Special Populations and Conditions

Geriatrics: Healthy elderly subjects (65 years or older) had a reduced clearance of sildenafil, resulting in approximately 90 % higher plasma concentrations of sildenafil and the active N-desmethyl metabolite compared to those seen in healthy younger volunteers (18-45 years). Due to age-differences in plasma protein binding, the corresponding increase in free sildenafil plasma concentration was approximately 40 %.

Hepatic Insufficiency: In volunteers with hepatic cirrhosis (Child-Pugh A and B), sildenafil clearance was reduced, resulting in increases in AUC (85%) and Cmax (47%) compared to age-matched volunteers with no hepatic impairment. The pharmacokinetics of sildenafil in patients with severe hepatic impairment (Child-Pugh class C) have not been studied.

Since sildenafil clearance is reduced in geriatric patients (65 years or older), patients with renal impairment or patients with hepatic impairment, a starting dose of 25 mg should be considered. Based on efficacy and toleration, the dose may be increased to 50 mg or 100 mg (see WARNINGS AND PRECAUTIONS, DOSAGE AND ADMINISTRATION).

Renal Insufficiency: In volunteers with mild (CLcr = 50-80 mL/min) and moderate (CLcr = 30-49 mL/min) renal impairment, the pharmacokinetics of a single oral dose of VIAGRA (50 mg) were not altered.

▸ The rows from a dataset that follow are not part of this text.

(** * Chart-data synthesis pipeline: a shallow embedding

    The embedded program is the Python back end made of
    [chart_processor.py] (type normalisation, IQR outlier filter,
    Chart.js payload construction), the ranking part of [ai_agent.py],
    the cell sanitiser of [csv_processor.py] and the cleaning of the
    model's output in [custom_llama_cpp.py].

    Conventions of the embedding.
    - A pandas [DataFrame] is an ordered list of named, typed columns.
      A column is an [object] column of arbitrary Python scalars (text,
      integers, floats), an [int64] column or a [float64] column.  Column
      names are distinct and all columns have one length; the theorems
      say so where they need it ([List.NoDup (columns d)],
      [same_length d]).
    - Python [float]/[float64] numbers are idealised as exact rationals
      (kept in reduced form) plus one [NaN]; [int64] cells are integers
      of [Z].  Infinities, the rounding of binary64 and the wrap-around
      of [astype(int)] beyond int64 are outside the model.  The model
      and the code therefore compute the same numbers only where
      binary64 and int64 are exact, and the theorems are stated
      accordingly: a theorem that fixes a computed number (a cell after
      [astype(int)], a quantile, a bound, a mean) assumes cells on which
      the computation is exact ([exact_number], [exact_cell],
      [small_int], [exact_mean], [plain_pair]); a theorem about the
      dataset the normaliser or the filters leave refers to it through
      the call itself ([convert_to_numeric], [filtered]); the other
      theorems state what holds whatever the rounding (which exception,
      which keys, the order and the origin of the labels).
    - The caller's frame lives in a heap of frames.  [df[col] = s] writes
      to the frame a reference points to; [dataframe[mask]] allocates a
      new frame.  Exceptions are values of [exn]; a raised exception keeps
      the heap as it was at the raise.
    - [print] calls are dropped.

    pandas and Python behaviour the embedding relies on.
    - [pd.to_numeric(s, errors='coerce')] turns a cell that does not
      parse into NaN and gives [int64] when every cell is an integer,
      [float64] otherwise.
    - [Series.quantile] interpolates linearly between order statistics,
      skips nulls, gives NaN when no cell is left (also on an empty
      column), and raises TypeError on an object column that holds text
      (the message depends on the operation that fails first; the
      theorems only rely on the class of the exception).
    - Comparing a column with a float is elementwise; NaN compares False;
      text against a float is a TypeError.
    - [int(x)] truncates a float toward zero and refuses NaN; [x == int(x)]
      compares by value.
    - [sorted] is stable; [groupby(key).agg(...)] lists the distinct
      non-null keys in ascending order, raises KeyError on an unknown key
      and has nothing to concatenate for an empty aggregation.
    - [DataFrame.applymap] copies an empty frame and otherwise infers
      each column from the objects the function returned.
    - Strings are sequences of code points below 256; [str.strip] removes
      the whitespace among them; [str.split] refuses the empty
      separator. *)

From Stdlib Require Import ZArith QArith Qround String Ascii List Bool Lia.
From Stdlib Require Import Sorting.Sorted Sorting.Permutation.
From stdpp Require Import base list.
Import ListNotations.
(** X5. No handler lets an exception escape: whatever the event, a
    rejected request included, the handler completes normally. *)
Theorem handlers_never_throw w ev r w' : fire w ev = Some (r, w') -> r = Ok tt.
Proof.
  unfold fire. destruct (handle w ev) as [[r' wh]|] eqn:Hh; [|done].
  intros [= <- _]. revert Hh. handle_cases w ev. all: done.
Qed.

Lemma handlers_never_throw_witness :
  exists w', fire browsing (Deliver 1 (Failed "Network Error")) = Some (Ok tt, w').
Proof.
  destruct (fire browsing (Deliver 1 (Failed "Network Error"))) as [[r w']|] eqn:E;
    [|vm_compute in E; discriminate].
  exists w'. by rewrite (handlers_never_throw _ _ _ _ E).
Defined.

Lemma handle_cache w ev r wh :
  handle w ev = Some (r, wh) ->
  files (app wh) = files_after ev (files (app w)) /\
  analytics (app wh) = analytics_after ev (analytics (app w)).
Proof. handle_cases w ev. all: done. Qed.

(** X6. The file collection and the analytics snapshot are caches of the
    last answer: after any sequence of events, the collection is the array
    of the last files answer delivered (listing or search alike) and the
    snapshot is the last analytics answer delivered; without one they are as
    before. No other event touches them. *)
Theorem caches_hold_last_answer evs : forall w w',
  run w evs = Some w' ->
  files (app w') = foldl (fun l ev => files_after ev l) (files (app w)) evs /\
  analytics (app w') = foldl (fun s ev => analytics_after ev s) (analytics (app w)) evs.
Proof.
  induction evs as [|ev evs IH]; intros w w'; simpl.
  - by intros [= <-].
  - destruct (step w ev) as [w1|] eqn:E; [|done]. intros H.
    destruct (IH _ _ H) as [-> ->].
    unfold step, fire in E. destruct (handle w ev) as [[r wh]|] eqn:Hh; [|done].
    injection E as <-. rewrite render_commit_app.
    by destruct (handle_cache _ _ _ _ Hh) as [-> ->].
Qed.

Lemma caches_hold_last_answer_witness :
  exists w', run browsing [SubmitSearch invoice; Deliver 2 (FilesReply (take 1 listing));
                           ClickTab TabAnalytics] = Some w' /\
    files (app w') = take 1 listing /\ analytics (app w') = None.
Proof.
  destruct (run browsing [SubmitSearch invoice; Deliver 2 (FilesReply (take 1 listing));
                          ClickTab TabAnalytics]) as [w'|] eqn:E;
    [|vm_compute in E; discriminate].
  exists w'. split; [done|].
  apply (caches_hold_last_answer _ browsing w' E).
Defined.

In volunteers with severe (CLcr <30 mL/min) renal impairment, sildenafil clearance was reduced, resulting in increases in AUC (100%) and Cmax (88%) compared to age-matched volunteers with no renal impairment.

In addition, N-desmethyl metabolite AUC and Cmax values were significantly increased by 200 % and 79 % respectively in subjects with severe renal impairment compared to subjects with normal renal function.